Look through the entries below and extract exactly the lines from the one containing "(* ===== verification/Store.v ===== *)" through the one containing "the configuration path and", ends included.

*** Data for this task ***

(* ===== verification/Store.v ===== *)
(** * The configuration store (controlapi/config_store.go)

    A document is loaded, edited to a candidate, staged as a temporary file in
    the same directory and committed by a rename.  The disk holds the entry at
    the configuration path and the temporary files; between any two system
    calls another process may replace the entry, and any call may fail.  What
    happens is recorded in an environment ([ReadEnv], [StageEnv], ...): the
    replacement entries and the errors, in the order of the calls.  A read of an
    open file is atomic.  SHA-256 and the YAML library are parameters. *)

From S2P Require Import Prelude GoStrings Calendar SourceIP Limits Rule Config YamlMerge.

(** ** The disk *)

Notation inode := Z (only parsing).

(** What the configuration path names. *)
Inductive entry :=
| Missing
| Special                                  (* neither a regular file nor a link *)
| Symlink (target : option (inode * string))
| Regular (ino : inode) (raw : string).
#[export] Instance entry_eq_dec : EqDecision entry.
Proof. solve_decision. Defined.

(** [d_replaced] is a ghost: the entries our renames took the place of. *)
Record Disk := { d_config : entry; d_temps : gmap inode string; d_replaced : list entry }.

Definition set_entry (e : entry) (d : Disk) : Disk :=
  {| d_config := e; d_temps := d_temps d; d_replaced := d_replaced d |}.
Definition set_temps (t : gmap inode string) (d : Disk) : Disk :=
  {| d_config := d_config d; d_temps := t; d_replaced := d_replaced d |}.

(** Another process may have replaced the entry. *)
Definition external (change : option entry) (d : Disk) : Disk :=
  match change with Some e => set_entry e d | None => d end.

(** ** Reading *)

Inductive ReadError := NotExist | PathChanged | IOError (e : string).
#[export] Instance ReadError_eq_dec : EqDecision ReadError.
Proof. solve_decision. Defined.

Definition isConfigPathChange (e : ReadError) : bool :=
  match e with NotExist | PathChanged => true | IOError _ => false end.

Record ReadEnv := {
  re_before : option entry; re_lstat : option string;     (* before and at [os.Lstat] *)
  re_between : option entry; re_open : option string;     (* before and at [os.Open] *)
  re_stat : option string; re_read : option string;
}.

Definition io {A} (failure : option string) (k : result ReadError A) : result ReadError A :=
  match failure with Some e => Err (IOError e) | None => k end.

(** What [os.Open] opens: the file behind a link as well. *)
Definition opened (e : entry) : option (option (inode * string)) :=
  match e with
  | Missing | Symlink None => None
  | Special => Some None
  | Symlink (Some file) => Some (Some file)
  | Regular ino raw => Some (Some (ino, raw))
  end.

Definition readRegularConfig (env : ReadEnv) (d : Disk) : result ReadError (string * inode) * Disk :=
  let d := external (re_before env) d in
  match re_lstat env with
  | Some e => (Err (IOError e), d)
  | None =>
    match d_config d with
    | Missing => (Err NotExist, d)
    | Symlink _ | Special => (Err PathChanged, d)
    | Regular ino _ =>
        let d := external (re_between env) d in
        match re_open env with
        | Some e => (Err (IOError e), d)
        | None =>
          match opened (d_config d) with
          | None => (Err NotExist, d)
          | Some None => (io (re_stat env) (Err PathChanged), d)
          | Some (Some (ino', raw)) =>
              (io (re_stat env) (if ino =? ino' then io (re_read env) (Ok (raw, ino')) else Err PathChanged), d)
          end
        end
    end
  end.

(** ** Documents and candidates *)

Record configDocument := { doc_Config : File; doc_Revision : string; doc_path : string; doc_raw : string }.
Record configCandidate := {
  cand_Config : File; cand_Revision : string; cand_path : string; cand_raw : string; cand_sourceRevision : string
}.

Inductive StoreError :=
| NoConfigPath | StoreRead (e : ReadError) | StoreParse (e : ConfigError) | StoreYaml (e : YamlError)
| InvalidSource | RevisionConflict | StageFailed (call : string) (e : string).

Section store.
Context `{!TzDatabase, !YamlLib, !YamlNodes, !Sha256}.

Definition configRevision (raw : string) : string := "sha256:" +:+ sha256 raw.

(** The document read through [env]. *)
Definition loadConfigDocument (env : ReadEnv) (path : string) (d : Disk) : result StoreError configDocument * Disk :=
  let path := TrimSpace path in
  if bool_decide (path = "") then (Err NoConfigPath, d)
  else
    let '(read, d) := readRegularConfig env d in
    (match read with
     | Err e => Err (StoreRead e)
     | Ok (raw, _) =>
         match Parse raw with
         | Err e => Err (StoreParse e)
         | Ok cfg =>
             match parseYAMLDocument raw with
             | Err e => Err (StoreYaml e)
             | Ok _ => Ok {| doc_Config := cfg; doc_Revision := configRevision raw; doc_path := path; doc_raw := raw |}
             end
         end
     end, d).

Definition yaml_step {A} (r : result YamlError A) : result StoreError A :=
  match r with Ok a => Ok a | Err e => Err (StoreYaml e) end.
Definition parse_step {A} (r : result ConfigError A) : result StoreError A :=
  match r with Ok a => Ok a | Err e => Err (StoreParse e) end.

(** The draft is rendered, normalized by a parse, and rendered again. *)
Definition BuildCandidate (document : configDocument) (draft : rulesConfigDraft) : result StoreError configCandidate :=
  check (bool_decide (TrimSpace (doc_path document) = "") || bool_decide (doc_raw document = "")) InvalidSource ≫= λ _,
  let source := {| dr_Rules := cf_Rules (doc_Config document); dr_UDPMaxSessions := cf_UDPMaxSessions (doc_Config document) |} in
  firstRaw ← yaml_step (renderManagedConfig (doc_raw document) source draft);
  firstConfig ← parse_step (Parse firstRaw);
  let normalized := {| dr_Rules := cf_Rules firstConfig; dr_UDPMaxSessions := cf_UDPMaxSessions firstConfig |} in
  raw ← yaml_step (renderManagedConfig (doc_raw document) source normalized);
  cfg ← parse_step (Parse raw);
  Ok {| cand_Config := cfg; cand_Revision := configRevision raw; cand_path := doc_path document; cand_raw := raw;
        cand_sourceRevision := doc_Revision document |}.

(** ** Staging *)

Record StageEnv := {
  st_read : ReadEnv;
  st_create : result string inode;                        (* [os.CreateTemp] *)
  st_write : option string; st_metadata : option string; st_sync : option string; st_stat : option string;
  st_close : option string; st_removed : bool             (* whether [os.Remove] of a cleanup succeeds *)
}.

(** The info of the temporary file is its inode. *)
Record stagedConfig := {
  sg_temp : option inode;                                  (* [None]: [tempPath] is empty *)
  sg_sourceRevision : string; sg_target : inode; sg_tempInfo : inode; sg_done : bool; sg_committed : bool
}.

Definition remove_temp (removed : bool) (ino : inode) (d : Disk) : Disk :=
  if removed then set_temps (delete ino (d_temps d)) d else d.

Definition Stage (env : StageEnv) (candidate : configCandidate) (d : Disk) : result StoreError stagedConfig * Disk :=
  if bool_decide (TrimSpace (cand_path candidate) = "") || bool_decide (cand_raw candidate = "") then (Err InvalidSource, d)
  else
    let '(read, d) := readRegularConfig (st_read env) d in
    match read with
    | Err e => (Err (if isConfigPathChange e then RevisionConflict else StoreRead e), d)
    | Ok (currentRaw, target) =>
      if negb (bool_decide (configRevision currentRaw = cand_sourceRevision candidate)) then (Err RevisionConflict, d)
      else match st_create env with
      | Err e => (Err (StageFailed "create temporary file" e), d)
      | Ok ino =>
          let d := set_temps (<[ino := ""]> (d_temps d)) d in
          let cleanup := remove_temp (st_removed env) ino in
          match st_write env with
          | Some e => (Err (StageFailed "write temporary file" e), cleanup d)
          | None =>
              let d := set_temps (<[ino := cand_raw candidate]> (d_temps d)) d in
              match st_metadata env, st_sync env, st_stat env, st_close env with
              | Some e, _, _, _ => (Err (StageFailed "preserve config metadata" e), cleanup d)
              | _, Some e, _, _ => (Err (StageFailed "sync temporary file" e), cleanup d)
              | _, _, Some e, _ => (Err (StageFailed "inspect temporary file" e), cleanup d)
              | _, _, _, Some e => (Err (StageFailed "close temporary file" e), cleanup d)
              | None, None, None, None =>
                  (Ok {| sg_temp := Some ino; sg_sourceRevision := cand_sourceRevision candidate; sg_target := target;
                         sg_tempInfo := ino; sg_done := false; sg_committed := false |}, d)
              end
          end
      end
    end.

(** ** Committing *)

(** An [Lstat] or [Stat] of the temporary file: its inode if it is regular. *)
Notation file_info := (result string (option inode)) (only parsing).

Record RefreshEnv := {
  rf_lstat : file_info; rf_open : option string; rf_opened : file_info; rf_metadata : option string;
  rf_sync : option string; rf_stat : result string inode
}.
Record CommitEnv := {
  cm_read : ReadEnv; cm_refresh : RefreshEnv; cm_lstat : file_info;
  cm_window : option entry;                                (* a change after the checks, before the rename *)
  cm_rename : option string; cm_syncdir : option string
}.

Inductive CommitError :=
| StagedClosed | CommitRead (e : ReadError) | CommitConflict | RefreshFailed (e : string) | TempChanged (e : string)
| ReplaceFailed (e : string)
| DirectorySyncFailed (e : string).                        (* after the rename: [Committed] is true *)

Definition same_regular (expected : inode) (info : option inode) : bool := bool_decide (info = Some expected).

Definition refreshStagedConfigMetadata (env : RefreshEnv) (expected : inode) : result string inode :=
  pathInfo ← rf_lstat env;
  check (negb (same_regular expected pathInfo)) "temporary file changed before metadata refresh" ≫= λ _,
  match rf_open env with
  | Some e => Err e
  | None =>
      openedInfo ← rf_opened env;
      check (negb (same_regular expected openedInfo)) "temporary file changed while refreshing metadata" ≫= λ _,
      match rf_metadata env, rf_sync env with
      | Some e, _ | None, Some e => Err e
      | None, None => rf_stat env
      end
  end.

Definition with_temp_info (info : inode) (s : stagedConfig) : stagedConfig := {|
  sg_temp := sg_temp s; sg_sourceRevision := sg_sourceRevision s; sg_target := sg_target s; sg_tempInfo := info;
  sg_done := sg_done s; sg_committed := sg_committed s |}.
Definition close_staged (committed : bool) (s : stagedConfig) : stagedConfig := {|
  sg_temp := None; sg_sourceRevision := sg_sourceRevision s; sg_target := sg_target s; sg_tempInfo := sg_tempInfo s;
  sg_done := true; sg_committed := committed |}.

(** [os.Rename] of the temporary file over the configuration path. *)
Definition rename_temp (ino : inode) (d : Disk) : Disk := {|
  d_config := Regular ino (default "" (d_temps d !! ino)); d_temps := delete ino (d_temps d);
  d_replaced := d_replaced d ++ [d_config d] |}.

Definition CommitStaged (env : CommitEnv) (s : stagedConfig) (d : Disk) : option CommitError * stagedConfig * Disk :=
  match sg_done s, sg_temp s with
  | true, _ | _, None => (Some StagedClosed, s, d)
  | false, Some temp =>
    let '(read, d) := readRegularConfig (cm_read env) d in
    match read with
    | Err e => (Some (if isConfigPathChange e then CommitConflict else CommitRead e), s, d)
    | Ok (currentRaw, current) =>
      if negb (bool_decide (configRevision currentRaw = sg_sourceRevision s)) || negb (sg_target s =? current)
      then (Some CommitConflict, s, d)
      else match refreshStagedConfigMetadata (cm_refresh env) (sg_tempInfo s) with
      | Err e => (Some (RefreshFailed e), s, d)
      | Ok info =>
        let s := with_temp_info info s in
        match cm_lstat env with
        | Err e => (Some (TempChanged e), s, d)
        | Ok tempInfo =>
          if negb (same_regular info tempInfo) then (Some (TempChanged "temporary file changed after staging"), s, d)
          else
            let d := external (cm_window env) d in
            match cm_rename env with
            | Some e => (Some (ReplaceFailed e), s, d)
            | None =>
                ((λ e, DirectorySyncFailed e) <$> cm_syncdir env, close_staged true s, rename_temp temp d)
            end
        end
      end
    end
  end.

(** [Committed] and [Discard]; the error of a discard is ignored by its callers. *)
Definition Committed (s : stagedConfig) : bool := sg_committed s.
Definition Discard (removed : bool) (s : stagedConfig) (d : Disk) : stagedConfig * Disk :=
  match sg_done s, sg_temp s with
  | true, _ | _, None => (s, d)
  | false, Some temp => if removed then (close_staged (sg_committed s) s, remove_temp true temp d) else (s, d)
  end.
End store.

*** End of Data for this task ***
*** Data for this task ***

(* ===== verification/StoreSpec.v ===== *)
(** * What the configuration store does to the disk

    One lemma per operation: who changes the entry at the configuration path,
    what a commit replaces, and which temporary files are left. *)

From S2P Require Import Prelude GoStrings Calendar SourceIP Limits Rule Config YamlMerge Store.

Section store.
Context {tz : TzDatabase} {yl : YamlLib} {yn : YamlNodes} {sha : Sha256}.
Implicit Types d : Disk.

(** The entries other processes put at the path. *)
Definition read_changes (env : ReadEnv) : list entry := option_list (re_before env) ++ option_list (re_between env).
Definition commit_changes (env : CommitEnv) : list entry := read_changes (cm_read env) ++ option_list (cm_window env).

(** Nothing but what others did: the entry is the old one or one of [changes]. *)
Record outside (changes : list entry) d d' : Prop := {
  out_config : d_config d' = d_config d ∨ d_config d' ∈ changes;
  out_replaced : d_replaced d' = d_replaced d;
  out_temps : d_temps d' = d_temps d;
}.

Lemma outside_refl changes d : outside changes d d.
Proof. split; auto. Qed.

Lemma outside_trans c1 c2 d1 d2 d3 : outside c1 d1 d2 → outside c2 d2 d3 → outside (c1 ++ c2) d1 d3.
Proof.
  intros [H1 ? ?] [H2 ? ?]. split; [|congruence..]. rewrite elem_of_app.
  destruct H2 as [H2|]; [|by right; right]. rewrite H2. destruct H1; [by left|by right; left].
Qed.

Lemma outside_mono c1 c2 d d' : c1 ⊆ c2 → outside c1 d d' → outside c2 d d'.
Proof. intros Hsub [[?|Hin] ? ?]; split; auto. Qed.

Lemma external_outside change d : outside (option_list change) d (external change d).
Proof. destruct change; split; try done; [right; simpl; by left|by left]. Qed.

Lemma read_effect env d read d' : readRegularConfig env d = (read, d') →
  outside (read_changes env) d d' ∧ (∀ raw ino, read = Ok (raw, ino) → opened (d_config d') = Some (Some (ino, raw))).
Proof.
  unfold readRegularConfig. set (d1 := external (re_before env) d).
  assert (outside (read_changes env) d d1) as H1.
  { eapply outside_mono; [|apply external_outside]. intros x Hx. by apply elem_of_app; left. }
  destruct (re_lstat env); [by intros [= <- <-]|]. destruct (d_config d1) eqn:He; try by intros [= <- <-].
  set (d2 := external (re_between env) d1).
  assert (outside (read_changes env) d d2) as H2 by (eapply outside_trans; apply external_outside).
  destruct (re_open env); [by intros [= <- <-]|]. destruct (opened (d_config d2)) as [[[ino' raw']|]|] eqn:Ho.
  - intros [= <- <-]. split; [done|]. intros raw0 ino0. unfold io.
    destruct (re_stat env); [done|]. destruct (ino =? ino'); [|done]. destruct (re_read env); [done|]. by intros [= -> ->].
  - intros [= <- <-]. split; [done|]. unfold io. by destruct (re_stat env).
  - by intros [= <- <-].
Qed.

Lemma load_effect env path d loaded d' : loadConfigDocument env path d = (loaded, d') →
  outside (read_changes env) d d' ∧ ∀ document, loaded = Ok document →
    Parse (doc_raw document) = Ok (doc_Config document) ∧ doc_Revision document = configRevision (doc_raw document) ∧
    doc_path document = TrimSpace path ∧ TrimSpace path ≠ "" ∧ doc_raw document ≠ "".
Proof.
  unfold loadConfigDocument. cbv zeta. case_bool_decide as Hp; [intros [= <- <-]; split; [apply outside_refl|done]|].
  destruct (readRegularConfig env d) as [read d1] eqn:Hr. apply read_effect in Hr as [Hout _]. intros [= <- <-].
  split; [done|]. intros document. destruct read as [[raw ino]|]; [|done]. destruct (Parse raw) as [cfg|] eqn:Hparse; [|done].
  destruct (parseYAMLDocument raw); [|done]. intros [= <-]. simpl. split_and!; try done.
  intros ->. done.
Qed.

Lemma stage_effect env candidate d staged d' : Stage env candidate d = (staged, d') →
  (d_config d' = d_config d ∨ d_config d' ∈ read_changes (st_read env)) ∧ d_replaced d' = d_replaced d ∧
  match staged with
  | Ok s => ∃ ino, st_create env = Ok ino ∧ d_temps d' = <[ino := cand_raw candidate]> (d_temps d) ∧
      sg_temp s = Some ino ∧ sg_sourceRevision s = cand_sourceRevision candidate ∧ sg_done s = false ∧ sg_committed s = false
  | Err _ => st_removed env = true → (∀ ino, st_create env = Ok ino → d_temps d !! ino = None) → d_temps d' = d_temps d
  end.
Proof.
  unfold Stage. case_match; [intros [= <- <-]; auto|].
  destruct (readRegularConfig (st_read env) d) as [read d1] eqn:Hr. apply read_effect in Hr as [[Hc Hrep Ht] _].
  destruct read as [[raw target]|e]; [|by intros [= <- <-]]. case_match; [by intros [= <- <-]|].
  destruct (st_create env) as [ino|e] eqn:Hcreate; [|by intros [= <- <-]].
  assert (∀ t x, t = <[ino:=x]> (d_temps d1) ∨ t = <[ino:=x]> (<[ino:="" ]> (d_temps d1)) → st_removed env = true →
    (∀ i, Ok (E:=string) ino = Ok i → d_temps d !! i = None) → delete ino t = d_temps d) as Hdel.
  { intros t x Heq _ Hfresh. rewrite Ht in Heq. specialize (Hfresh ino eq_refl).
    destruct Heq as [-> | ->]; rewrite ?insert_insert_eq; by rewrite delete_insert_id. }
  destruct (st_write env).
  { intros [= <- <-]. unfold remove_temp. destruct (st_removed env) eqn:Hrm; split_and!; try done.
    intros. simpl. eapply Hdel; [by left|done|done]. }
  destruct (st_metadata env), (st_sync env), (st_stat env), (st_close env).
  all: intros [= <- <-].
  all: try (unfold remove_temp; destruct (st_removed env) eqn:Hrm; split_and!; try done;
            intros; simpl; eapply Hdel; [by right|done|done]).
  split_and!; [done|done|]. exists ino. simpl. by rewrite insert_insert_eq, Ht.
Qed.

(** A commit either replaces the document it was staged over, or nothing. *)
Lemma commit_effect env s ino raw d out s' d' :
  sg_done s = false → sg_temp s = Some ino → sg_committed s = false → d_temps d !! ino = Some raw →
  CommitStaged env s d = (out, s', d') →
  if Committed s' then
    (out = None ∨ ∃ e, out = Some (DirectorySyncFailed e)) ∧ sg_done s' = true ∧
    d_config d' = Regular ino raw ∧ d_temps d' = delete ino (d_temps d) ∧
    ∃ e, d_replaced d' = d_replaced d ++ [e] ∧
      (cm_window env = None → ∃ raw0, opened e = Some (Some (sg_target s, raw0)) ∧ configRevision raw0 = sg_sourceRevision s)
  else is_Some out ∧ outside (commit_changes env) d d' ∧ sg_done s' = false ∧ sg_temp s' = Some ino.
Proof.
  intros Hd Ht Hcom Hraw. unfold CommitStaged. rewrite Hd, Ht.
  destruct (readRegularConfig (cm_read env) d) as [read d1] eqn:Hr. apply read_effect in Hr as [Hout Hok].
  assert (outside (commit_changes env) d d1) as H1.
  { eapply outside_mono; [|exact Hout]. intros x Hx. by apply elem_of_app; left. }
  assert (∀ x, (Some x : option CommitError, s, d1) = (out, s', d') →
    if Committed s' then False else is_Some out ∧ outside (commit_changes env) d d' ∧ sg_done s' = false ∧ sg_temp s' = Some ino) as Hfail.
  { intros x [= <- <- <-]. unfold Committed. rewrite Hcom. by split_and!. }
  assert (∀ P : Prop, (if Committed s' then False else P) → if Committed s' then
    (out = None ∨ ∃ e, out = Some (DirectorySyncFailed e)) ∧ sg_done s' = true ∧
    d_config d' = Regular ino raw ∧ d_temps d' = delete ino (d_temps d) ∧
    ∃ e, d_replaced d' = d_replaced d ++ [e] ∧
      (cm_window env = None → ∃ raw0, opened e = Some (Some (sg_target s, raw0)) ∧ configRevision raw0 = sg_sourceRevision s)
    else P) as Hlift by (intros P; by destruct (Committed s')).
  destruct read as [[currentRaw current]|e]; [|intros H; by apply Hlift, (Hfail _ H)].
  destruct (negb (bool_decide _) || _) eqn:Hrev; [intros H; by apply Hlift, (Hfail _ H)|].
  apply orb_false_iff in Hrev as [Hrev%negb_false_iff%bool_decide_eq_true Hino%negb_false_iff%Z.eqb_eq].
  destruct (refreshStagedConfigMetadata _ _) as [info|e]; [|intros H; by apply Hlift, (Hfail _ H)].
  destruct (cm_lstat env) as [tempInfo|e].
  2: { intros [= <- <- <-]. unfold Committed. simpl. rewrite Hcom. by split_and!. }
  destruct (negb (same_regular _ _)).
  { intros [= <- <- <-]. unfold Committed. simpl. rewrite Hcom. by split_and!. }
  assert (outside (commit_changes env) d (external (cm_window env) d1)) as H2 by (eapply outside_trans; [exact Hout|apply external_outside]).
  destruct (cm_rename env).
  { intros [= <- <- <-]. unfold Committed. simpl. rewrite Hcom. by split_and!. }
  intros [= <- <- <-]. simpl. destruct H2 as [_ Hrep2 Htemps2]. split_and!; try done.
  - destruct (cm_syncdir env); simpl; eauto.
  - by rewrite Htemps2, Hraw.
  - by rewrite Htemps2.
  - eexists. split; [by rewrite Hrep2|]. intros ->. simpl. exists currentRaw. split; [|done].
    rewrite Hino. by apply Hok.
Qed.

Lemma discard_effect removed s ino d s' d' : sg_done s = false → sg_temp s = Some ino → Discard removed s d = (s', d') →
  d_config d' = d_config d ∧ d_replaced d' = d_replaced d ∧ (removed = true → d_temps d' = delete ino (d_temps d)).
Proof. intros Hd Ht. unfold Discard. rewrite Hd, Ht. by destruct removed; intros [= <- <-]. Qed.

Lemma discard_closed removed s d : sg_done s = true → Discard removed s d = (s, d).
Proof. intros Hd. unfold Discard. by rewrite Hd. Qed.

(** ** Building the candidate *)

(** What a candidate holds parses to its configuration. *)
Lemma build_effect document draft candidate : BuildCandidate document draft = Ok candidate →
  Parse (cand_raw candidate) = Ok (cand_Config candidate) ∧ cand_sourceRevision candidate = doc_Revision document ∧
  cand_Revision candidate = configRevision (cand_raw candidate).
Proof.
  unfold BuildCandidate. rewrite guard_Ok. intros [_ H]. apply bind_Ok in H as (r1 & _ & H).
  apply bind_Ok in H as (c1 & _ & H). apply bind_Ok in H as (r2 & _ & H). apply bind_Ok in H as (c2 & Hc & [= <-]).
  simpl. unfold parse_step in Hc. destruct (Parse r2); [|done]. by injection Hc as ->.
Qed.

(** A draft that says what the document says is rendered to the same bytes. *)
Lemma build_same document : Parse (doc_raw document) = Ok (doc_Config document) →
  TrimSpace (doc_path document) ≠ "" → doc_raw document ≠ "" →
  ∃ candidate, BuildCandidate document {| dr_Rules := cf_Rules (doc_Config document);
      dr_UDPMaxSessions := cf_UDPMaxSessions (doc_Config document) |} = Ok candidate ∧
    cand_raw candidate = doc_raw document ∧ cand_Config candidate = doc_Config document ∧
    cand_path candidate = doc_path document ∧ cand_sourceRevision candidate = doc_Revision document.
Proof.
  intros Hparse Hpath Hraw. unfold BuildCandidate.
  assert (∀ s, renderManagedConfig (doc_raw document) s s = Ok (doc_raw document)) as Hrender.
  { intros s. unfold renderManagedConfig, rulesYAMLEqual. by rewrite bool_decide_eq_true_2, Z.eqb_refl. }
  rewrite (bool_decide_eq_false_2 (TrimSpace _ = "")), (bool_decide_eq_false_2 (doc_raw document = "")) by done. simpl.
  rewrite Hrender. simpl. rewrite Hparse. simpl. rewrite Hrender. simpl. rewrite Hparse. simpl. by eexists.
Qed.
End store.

*** End of Data for this task ***

_Finished task:_
(* ===== verification/Store.v ===== *)
(** * The configuration store (controlapi/config_store.go)

    A document is loaded, edited to a candidate, staged as a temporary file in
    the same directory and committed by a rename.  The disk holds the entry at
    the configuration path and the temporary files; between any two system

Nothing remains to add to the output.